→ **LISTED RECORDS**
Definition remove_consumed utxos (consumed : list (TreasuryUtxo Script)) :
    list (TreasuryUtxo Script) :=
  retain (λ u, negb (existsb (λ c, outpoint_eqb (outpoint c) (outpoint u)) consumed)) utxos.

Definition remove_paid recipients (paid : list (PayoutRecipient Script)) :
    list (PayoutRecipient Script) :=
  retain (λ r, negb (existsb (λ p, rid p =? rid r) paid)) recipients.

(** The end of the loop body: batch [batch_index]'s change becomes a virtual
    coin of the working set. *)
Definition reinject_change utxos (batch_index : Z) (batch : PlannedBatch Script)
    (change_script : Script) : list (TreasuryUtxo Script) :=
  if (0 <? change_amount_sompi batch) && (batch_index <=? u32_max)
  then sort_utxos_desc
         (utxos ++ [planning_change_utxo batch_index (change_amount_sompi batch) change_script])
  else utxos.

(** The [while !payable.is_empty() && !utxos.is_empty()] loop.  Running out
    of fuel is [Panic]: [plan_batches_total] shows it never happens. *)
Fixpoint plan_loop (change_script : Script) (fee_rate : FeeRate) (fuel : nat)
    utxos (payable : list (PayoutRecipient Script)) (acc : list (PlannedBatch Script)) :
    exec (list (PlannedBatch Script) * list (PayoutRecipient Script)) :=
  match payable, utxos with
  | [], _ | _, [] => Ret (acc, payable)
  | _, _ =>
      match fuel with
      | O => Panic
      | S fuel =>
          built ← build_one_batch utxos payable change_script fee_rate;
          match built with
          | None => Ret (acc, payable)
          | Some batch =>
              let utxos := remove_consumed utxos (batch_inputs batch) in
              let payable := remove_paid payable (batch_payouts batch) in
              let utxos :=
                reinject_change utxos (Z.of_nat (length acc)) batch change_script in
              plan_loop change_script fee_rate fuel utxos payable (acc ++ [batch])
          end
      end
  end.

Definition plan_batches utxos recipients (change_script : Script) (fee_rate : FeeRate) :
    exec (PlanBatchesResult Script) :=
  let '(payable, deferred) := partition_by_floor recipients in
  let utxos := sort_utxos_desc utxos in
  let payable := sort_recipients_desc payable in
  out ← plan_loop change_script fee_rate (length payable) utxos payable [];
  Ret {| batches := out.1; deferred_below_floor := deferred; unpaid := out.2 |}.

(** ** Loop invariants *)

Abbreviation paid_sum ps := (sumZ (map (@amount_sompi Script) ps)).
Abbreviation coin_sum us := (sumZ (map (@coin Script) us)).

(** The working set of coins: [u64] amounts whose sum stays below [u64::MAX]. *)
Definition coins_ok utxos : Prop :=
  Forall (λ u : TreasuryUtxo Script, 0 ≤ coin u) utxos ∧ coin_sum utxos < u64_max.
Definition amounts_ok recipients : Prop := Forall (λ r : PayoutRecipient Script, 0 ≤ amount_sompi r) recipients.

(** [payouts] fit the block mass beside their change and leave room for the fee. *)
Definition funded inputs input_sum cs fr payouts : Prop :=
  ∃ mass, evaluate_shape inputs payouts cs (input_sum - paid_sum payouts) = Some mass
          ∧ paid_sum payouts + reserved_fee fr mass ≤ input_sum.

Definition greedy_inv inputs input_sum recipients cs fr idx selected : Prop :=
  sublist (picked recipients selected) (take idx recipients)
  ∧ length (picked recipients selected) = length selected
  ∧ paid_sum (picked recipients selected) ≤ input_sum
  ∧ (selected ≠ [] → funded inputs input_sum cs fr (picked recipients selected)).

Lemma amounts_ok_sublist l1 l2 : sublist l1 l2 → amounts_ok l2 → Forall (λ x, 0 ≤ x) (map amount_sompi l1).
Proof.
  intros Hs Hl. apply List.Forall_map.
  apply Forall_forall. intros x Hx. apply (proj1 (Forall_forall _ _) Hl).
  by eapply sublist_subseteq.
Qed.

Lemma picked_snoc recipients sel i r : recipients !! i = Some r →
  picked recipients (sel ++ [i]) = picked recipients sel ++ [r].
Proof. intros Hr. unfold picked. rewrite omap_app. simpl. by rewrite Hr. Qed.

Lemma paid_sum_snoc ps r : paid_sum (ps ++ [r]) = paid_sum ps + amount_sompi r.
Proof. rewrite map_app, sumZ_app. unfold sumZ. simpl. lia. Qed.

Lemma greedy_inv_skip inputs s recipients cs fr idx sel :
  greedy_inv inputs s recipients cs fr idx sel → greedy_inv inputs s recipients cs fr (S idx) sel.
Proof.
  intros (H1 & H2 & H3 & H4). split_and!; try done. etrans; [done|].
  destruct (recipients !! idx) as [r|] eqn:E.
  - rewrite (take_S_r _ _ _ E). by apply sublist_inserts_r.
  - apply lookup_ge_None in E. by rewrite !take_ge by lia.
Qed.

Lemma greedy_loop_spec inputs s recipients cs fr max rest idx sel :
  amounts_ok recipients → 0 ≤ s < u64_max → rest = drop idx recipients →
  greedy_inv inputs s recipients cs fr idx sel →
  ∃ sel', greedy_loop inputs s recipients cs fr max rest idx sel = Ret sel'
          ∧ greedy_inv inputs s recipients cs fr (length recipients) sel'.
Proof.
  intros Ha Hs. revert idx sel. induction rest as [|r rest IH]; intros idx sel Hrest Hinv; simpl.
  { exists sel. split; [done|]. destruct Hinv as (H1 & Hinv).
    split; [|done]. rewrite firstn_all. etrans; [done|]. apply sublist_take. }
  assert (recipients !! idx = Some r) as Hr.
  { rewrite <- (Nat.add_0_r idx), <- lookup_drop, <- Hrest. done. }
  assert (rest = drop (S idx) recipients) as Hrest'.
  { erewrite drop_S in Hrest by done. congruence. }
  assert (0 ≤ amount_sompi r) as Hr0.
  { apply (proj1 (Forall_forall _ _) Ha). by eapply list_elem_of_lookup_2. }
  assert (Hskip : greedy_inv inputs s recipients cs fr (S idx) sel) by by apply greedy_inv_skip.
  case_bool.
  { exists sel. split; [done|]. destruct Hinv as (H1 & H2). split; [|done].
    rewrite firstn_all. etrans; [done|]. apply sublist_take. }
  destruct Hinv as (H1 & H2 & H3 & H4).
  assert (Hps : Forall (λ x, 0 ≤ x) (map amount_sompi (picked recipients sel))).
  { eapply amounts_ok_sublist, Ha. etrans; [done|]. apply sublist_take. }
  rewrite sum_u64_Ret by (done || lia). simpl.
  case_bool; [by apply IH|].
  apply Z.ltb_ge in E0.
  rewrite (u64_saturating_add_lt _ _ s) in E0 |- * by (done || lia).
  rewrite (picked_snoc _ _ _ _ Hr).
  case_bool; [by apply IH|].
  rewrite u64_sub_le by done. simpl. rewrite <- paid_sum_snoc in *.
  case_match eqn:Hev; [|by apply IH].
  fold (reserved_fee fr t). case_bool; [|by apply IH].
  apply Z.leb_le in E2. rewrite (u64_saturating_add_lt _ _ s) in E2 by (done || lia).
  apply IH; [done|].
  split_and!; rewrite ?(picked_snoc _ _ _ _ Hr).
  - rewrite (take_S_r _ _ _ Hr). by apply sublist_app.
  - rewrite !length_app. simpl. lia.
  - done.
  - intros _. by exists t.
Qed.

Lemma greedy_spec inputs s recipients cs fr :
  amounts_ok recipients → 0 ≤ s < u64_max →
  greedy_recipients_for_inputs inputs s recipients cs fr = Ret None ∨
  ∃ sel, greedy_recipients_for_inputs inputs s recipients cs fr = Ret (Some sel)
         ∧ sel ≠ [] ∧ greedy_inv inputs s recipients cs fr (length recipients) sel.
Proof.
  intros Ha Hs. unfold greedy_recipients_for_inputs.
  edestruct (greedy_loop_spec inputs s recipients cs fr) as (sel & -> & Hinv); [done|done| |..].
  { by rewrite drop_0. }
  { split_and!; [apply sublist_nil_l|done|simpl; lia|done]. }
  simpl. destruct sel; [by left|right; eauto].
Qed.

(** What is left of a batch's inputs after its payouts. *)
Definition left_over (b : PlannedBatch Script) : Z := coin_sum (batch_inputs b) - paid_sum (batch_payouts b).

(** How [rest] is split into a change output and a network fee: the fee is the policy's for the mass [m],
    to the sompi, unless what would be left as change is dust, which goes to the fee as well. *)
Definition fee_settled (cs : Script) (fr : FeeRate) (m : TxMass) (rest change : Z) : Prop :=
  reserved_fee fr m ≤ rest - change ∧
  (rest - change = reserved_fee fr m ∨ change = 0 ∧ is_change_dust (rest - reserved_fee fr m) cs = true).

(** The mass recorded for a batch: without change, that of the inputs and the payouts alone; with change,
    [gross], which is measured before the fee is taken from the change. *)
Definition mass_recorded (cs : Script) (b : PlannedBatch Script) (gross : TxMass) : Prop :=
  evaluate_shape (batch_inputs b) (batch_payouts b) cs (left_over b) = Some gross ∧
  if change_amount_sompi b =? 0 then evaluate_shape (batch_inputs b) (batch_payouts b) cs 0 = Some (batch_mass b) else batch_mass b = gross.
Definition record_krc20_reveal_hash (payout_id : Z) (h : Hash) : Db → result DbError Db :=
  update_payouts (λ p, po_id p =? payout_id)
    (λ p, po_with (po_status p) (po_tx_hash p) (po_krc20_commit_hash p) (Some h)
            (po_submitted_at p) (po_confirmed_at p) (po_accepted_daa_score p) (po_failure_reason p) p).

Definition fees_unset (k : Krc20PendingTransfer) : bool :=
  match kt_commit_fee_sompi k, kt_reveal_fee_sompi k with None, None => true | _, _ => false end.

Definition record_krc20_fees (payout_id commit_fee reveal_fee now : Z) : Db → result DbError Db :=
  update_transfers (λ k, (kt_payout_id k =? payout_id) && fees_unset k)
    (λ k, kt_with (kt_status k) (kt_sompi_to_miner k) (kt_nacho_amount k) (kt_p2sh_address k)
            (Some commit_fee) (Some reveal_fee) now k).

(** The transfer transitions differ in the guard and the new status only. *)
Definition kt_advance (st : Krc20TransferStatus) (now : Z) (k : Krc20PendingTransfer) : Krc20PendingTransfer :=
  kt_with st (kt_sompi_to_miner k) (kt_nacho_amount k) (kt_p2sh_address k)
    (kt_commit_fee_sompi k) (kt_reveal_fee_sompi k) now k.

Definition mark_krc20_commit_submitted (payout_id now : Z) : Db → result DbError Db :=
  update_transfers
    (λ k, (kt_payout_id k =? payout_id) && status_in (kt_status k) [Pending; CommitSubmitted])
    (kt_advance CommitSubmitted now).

→ **TASK STATEMENT**
Count how many lines in the records above hold the word "assert", and answer with that number alone.

→ **COMPLETED EXERCISE**
5